American writer and grandson of Harry S. Truman

Clifton Truman Daniel (born June 5, 1957) is an American writer and public relations executive who is the oldest grandson of former United States President Harry S. Truman and First Lady Bess Truman. He is a son of the late E. Clifton Daniel Jr., former managing editor of The New York Times, and best-selling mystery writer Margaret Truman. He serves as a vice president of the Society of Presidential Descendants.

== Life ==
Daniel was born on June 5, 1957 at Doctors Hospital in Manhattan, New York City, the eldest son of Clifton Daniel and Margaret Truman. He has three brothers, and is Director of Public Relations for Truman College, one of the seven City Colleges of Chicago. Prior to that, he worked as a feature writer and editor for the Morning Star and Sunday Star-News in Wilmington, North Carolina.
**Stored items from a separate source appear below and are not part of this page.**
Lemma nth_element_sort_perm comp (n : nat) (range : list IndexedPoint) :
  nth_element_sort comp n range ≡ₚ range.
Proof.
  unfold nth_element_sort. induction range as [|x l IH]; simpl; [done|].
  by rewrite sort_insert_perm, IH.
Qed.

Lemma sort_insert_sorted (axis : Z) (x : IndexedPoint) (l : list IndexedPoint) :
  has_coord axis x = true →
  Forall (λ p, has_coord axis p = true) l →
  StronglySorted (key_le axis) l →
  StronglySorted (key_le axis) (sort_insert (comp_of axis) x l).
Proof.
  intros Hx Hl Hs. induction Hs as [|y l Hs IH Hy]; simpl.
  - repeat constructor.
  - apply Forall_cons in Hl as [Hcy Hl].
    rewrite comp_of_key by done. case_bool_decide as Hlt.
    + constructor; [by constructor|]. constructor; [unfold key_le; lia|].
      eapply Forall_impl; [exact Hy|]. unfold key_le. simpl. intros; lia.
    + constructor; [by apply IH|].
      rewrite sort_insert_perm. constructor; [unfold key_le; lia | done].
Qed.

Lemma nth_element_sort_sorted (axis : Z) (n : nat) (range : list IndexedPoint) :
  Forall (λ p, has_coord axis p = true) range →
  StronglySorted (key_le axis) (nth_element_sort (comp_of axis) n range).
Proof.
  unfold nth_element_sort.
  induction 1 as [|x l Hx Hl IH]; simpl; [constructor|].
  apply sort_insert_sorted; [done| |done].
  by rewrite (nth_element_sort_perm (comp_of axis) n l : foldr _ _ _ ≡ₚ _).
Qed.

Lemma forallb_Forall_true {A} (f : A → bool) (l : list A) :
  forallb f l = true ↔ Forall (λ x, f x = true) l.
Proof.
  rewrite forallb_forall, Forall_forall. by setoid_rewrite list_elem_of_In.
Qed.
Daniel is the honorary chairman of the board of trustees of the Harry S. Truman Library Institute, the member-supported, nonprofit partner of the Harry S. Truman Library and Museum in Independence, Missouri. He is a frequent speaker and fundraiser. He is also a charter member of the board of directors of the National First Ladies Day Commission.

Following in his grandfather's footsteps, Daniel is a brother in Freemasonry through various appendant bodies. On December 3, 2011, Most Worshipful Brother Terry L. Seward, Grand Master of the Grand Lodge of Illinois, made Brother Daniel a Mason at sight. In August 2021, he was inducted into the class of 33° Honorary Members of the Scottish Rite, NMJ, serving as Exemplar for his class. He has been a Scottish Rite Mason since 2014 and is a member of the Valley of Chicago.
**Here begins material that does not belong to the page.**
Definition panics {A E} (r : Result A (Stop E)) : bool :=
  match r with Err (Panic _) => true | _ => false end.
Daniel visited Hiroshima and Nagasaki in 2012, the sites where his grandfather had ordered the only use of atomic bombs for warfare in history. He has frequently been asked to comment on that 1945 decision to use nuclear weapons.

He appeared in 2016 on Race for the White House as a commentator for his grandfather's experiences during both his first term and the 1948 United States presidential election.

Since 2017, he has acted the role of his grandfather in performances of the 1975 play Give 'em Hell, Harry!.

Daniel attended Milton Academy and the University of North Carolina at Chapel Hill. He married Polly Bennett in 1986, on the 67th wedding anniversary of his grandparents.

His first book, Growing up with my Grandfather, was published in 1995. In addition to including his memories of his grandparents, it frankly discusses his descent into drug and alcohol abuse, and return to sobriety.

Daniel is a vice president of the Society of Presidential Descendants.

==Works==
Daniel is the author of two books:
- "Growing Up With My Grandfather: Memories of Harry S. Truman" (1995)
- "Dear Harry, Love Bess: Bess Truman's Letters to Harry Truman, 1919-1943" (2011)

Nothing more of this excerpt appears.